*The input*
(** X16.  [get_metrics] of the incident service: [total_incidents] is
    the repository's [count()]; [unresolved_high] counts the
    high-severity incidents among [get_by_status("Unresolved")] and
    [phishing_unresolved] the Phishing incidents among them; so
    [phishing_unresolved <= phishing_total <= total_incidents], and the
    two unresolved figures are at most the number of unresolved
    incidents. *)
Theorem incident_metrics_bounds (repository : SecurityIncidentRepository.t) :
  SecurityIncidentService.total_incidents
    (SecurityIncidentService.get_metrics repository)
    = SecurityIncidentRepository.count repository /\
  SecurityIncidentService.unresolved_high
    (SecurityIncidentService.get_metrics repository)
    = Z.of_nat (List.length
                  (List.filter Incident.is_high_severity
                     (SecurityIncidentRepository.get_by_status repository
                        "Unresolved"))) /\
  SecurityIncidentService.phishing_unresolved
    (SecurityIncidentService.get_metrics repository)
    = Z.of_nat (List.length
                  (List.filter
                     (fun inc => String.eqb (Incident.threat_category inc) "Phishing")
                     (SecurityIncidentRepository.get_by_status repository
                        "Unresolved"))) /\
  0 <= SecurityIncidentService.phishing_unresolved
         (SecurityIncidentService.get_metrics repository)
    <= SecurityIncidentService.phishing_total
         (SecurityIncidentService.get_metrics repository) /\
  SecurityIncidentService.phishing_total
    (SecurityIncidentService.get_metrics repository)
    <= SecurityIncidentService.total_incidents
         (SecurityIncidentService.get_metrics repository) /\
  0 <= SecurityIncidentService.unresolved_high
         (SecurityIncidentService.get_metrics repository)
    <= Z.of_nat (List.length
                   (SecurityIncidentRepository.get_by_status repository
                      "Unresolved")).
Proof.
  unfold SecurityIncidentService.get_metrics.
  cbn [SecurityIncidentService.total_incidents
       SecurityIncidentService.unresolved_high
       SecurityIncidentService.phishing_total
       SecurityIncidentService.phishing_unresolved].
  unfold SecurityIncidentRepository.get_all, SecurityIncidentRepository.count,
    SecurityIncidentRepository.get_unresolved_high_severity,
    SecurityIncidentRepository.get_by_category,
    SecurityIncidentRepository.get_by_status, Incident.is_unresolved.
  rewrite !filter_filter.
  assert (E : List.filter
                (fun x => String.eqb (Incident.threat_category x) "Phishing"
                          && String.eqb (Incident.status x) "Unresolved")
                repository
              = List.filter
                  (fun x => String.eqb (Incident.status x) "Unresolved"
                            && String.eqb (Incident.threat_category x) "Phishing")
                  repository).
  { apply List.filter_ext. intros x. apply andb_comm. }
  split; [reflexivity|]. split; [reflexivity|]. split; [now rewrite E|].
  rewrite <- !filter_filter.
  pose proof (List.filter_length_le
                (fun inc => String.eqb (Incident.status inc) "Unresolved")
                (List.filter
                   (fun inc => String.eqb (Incident.threat_category inc) "Phishing")
                   repository)).
  pose proof (List.filter_length_le
                (fun inc => String.eqb (Incident.threat_category inc) "Phishing")
                repository).
  pose proof (List.filter_length_le Incident.is_high_severity
                (List.filter
                   (fun inc => String.eqb (Incident.status inc) "Unresolved")
                   repository)).
  unfold Incident.is_unresolved. lia.
Qed.

(** X17.  [get_backlog_summary]: [by_category] has one entry for each
    threat category that has an unresolved incident, in the order of
    their first unresolved incident, holding the number of unresolved
    incidents of that category (never 0); a category without unresolved
    incidents has no entry; the entries add up to [total_unresolved],
    and [high_severity_unresolved] is at most [total_unresolved]. *)
Theorem backlog_summary_spec (repository : SecurityIncidentRepository.t) :
  keys (SecurityIncidentService.by_category
          (SecurityIncidentService.get_backlog_summary repository))
    = distinct (map Incident.threat_category
                  (SecurityIncidentRepository.get_by_status repository
                     "Unresolved")) /\
  (forall cat,
     dict_get cat (SecurityIncidentService.by_category
                     (SecurityIncidentService.get_backlog_summary repository))
     = let n := List.length
                  (List.filter
                     (fun inc => String.eqb (Incident.threat_category inc) cat)
                     (SecurityIncidentRepository.get_by_status repository
                        "Unresolved")) in
       if Nat.eqb n 0 then None else Some (Z.of_nat n)) /\
  sum_Z (values (SecurityIncidentService.by_category
                   (SecurityIncidentService.get_backlog_summary repository)))
    = SecurityIncidentService.total_unresolved
        (SecurityIncidentService.get_backlog_summary repository) /\
  0 <= SecurityIncidentService.high_severity_unresolved
         (SecurityIncidentService.get_backlog_summary repository)
    <= SecurityIncidentService.total_unresolved
         (SecurityIncidentService.get_backlog_summary repository).
Proof.
  unfold SecurityIncidentService.get_backlog_summary.
  cbn [SecurityIncidentService.by_category
       SecurityIncidentService.total_unresolved
       SecurityIncidentService.high_severity_unresolved].
  set (unresolved := SecurityIncidentRepository.get_by_status repository "Unresolved").
  rewrite <- (fold_left_map
                (fun d kv => dict_accum 0 (fun c (_ : unit) => c + 1) d
                               (fst kv) (snd kv))
                (fun inc => (Incident.threat_category inc, tt))).
  rewrite fold_dict_accum.
  split; [apply keys_grouped|]. split; [|split].
  - intros cat. rewrite dict_get_grouped. cbv zeta.
    rewrite count_fold, length_map.
    destruct (List.filter
                (fun e => String.eqb (Incident.threat_category e) cat) unresolved);
      reflexivity.
  - unfold grouped, values. rewrite map_map. cbn [snd].
    rewrite (map_ext _ (fun k => Z.of_nat
               (List.length
                  (vals_of k (map (fun inc => (Incident.threat_category inc, tt))
                                unresolved))))).
    + now rewrite sum_of_counts, length_map.
    + intros k. now rewrite count_fold.
  - unfold unresolved, SecurityIncidentRepository.get_by_status,
      SecurityIncidentRepository.get_unresolved_high_severity,
      Incident.is_unresolved.
    rewrite <- filter_filter.
    pose proof (List.filter_length_le Incident.is_high_severity
                  (List.filter
                     (fun inc => String.eqb (Incident.status inc) "Unresolved")
                     repository)).
    lia.
Qed.

(** X18.  The phishing surge analysis for any [days], also zero or
    negative: when it returns, no incident is counted in both windows,
    so [recent_count + previous_count] is at most the number of
    Phishing incidents, and for [days <= 0] the previous window is
    empty.  The only exception it raises is [OverflowError]; the
    division cannot fail on a zero divisor. *)
Theorem surge_counts_any_days (repository : SecurityIncidentRepository.t)
    (now : datetime) (days : Z) :
  match SecurityIncidentService.get_phishing_surge_analysis repository now days with
  | Ok s =>
      0 <= SecurityIncidentService.recent_count s /\
      0 <= SecurityIncidentService.previous_count s /\
      SecurityIncidentService.recent_count s
        + SecurityIncidentService.previous_count s
        <= Z.of_nat (List.length
                       (SecurityIncidentRepository.get_by_category repository
                          "Phishing")) /\
      (days <= 0 -> SecurityIncidentService.previous_count s = 0)
  | Raise e => e = OverflowError
  end.
Proof.
  unfold SecurityIncidentService.get_phishing_surge_analysis,
    SecurityIncidentRepository.get_all, timedelta_days, datetime_sub.
  cbv zeta.
  destruct (Z.abs days <=? 999999999); cbn [bind]; [|reflexivity].
  destruct ((0 <=? now - days * us_per_day)
            && (now - days * us_per_day <=? max_datetime)); cbn [bind];
    [|reflexivity].
  destruct (Z.abs (days * 2) <=? 999999999); cbn [bind]; [|reflexivity].
  destruct ((0 <=? now - days * 2 * us_per_day)
            && (now - days * 2 * us_per_day <=? max_datetime)); cbn [bind];
    [|reflexivity].
  set (recent := List.filter _ repository).
  set (previous := List.filter _ repository).
  destruct (int_true_div _ _) as [q|e] eqn:Eq; cbn [bind].
  2:{ eapply int_true_div_raises; [|exact Eq]. lia. }
  cbn [SecurityIncidentService.recent_count SecurityIncidentService.previous_count].
  split; [lia|]. split; [lia|]. split.
  - unfold SecurityIncidentRepository.get_by_category.
    pose proof (filter_two_length
                  (fun inc => String.eqb (Incident.threat_category inc) "Phishing"
                              && (now - days * us_per_day <=? Incident.date inc))
                  (fun inc => String.eqb (Incident.threat_category inc) "Phishing"
                              && ((now - days * 2 * us_per_day <=? Incident.date inc)
                                  && (Incident.date inc <? now - days * us_per_day)))
                  (fun inc => String.eqb (Incident.threat_category inc) "Phishing")
                  repository) as H.
    fold recent previous in H.
    assert (Hle : (List.length recent + List.length previous
                   <= List.length
                        (List.filter
                           (fun inc => String.eqb (Incident.threat_category inc)
                                         "Phishing") repository))%nat).
    { apply H.
      - intros x Hx. now apply andb_prop in Hx as [Hx _].
      - intros x Hx. now apply andb_prop in Hx as [Hx _].
      - intros x.
        destruct (String.eqb (Incident.threat_category x) "Phishing");
          [|reflexivity].
        cbn [andb].
        destruct (Z.leb_spec (now - days * us_per_day) (Incident.date x));
          [|reflexivity].
        destruct (Z.ltb_spec (Incident.date x) (now - days * us_per_day));
          [lia|]. now rewrite andb_false_r. }
    lia.
  - intros Hd.
    assert (Hnil : previous = []).
    { unfold previous. clear - Hd.
      induction repository as [|x l IH]; [reflexivity|]. cbn [List.filter].
      assert (E : (now - days * 2 * us_per_day <=? Incident.date x)
                  && (Incident.date x <? now - days * us_per_day) = false).
      { rewrite us_per_day_eq.
        destruct (Z.leb_spec (now - days * 2 * 86400000000) (Incident.date x));
          [|reflexivity].
        destruct (Z.ltb_spec (Incident.date x) (now - days * 86400000000));
          [lia|reflexivity]. }
      rewrite E, andb_false_r. exact IH. }
    rewrite Hnil. reflexivity.
Qed.

(** ** Which of several equal maxima is reported *)

Lemma resolution_bottleneck_unfold (repository : SecurityIncidentRepository.t) :
  SecurityIncidentService.get_resolution_bottleneck repository
  = if is_empty (considered repository) then Ok None
    else
      try longest <- py_max snd (means_by Incident.threat_category time_of
                                   (considered repository)) then
      Ok (Some (SecurityIncidentService.mkBottleneck (fst longest) (snd longest)
                  (means_by Incident.threat_category time_of
                     (considered repository)))).
Proof.
  unfold SecurityIncidentService.get_resolution_bottleneck.
  pose proof (considered_resolved repository) as Hc.
  pose proof (group_then_average Incident.threat_category time_of
                (considered repository)) as Hg.
  rewrite <- Hc in Hg at 1. rewrite <- category_loop in Hg.
  destruct (SecurityIncidentRepository.get_resolved repository) as [|i r] eqn:Er.
  { cbn in Hc. now rewrite <- Hc. }
  cbn [is_empty].
  destruct (considered repository) as [|c cs] eqn:Ec.
  - change (means_by Incident.threat_category time_of [])
      with (@nil (string * float)) in Hg.
    destruct (fold_left SecurityIncidentService.category_step (i :: r) []);
      [reflexivity|discriminate].
  - cbn [is_empty].
    destruct (fold_left SecurityIncidentService.category_step (i :: r) [])
      as [|e ct] eqn:Ef.
    { cbn [map] in Hg. discriminate. }
    cbn [is_empty]. now rewrite Hg.
Qed.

*What you will do*
Produce a word-for-word copy of everything above from the line holding "(considered repository)) then" down to the line holding "unfold SecurityIncidentService.get_resolution_bottleneck.", with both of those lines kept.

*Exercise answer*
                                   (considered repository)) then
      Ok (Some (SecurityIncidentService.mkBottleneck (fst longest) (snd longest)
                  (means_by Incident.threat_category time_of
                     (considered repository)))).
Proof.
  unfold SecurityIncidentService.get_resolution_bottleneck.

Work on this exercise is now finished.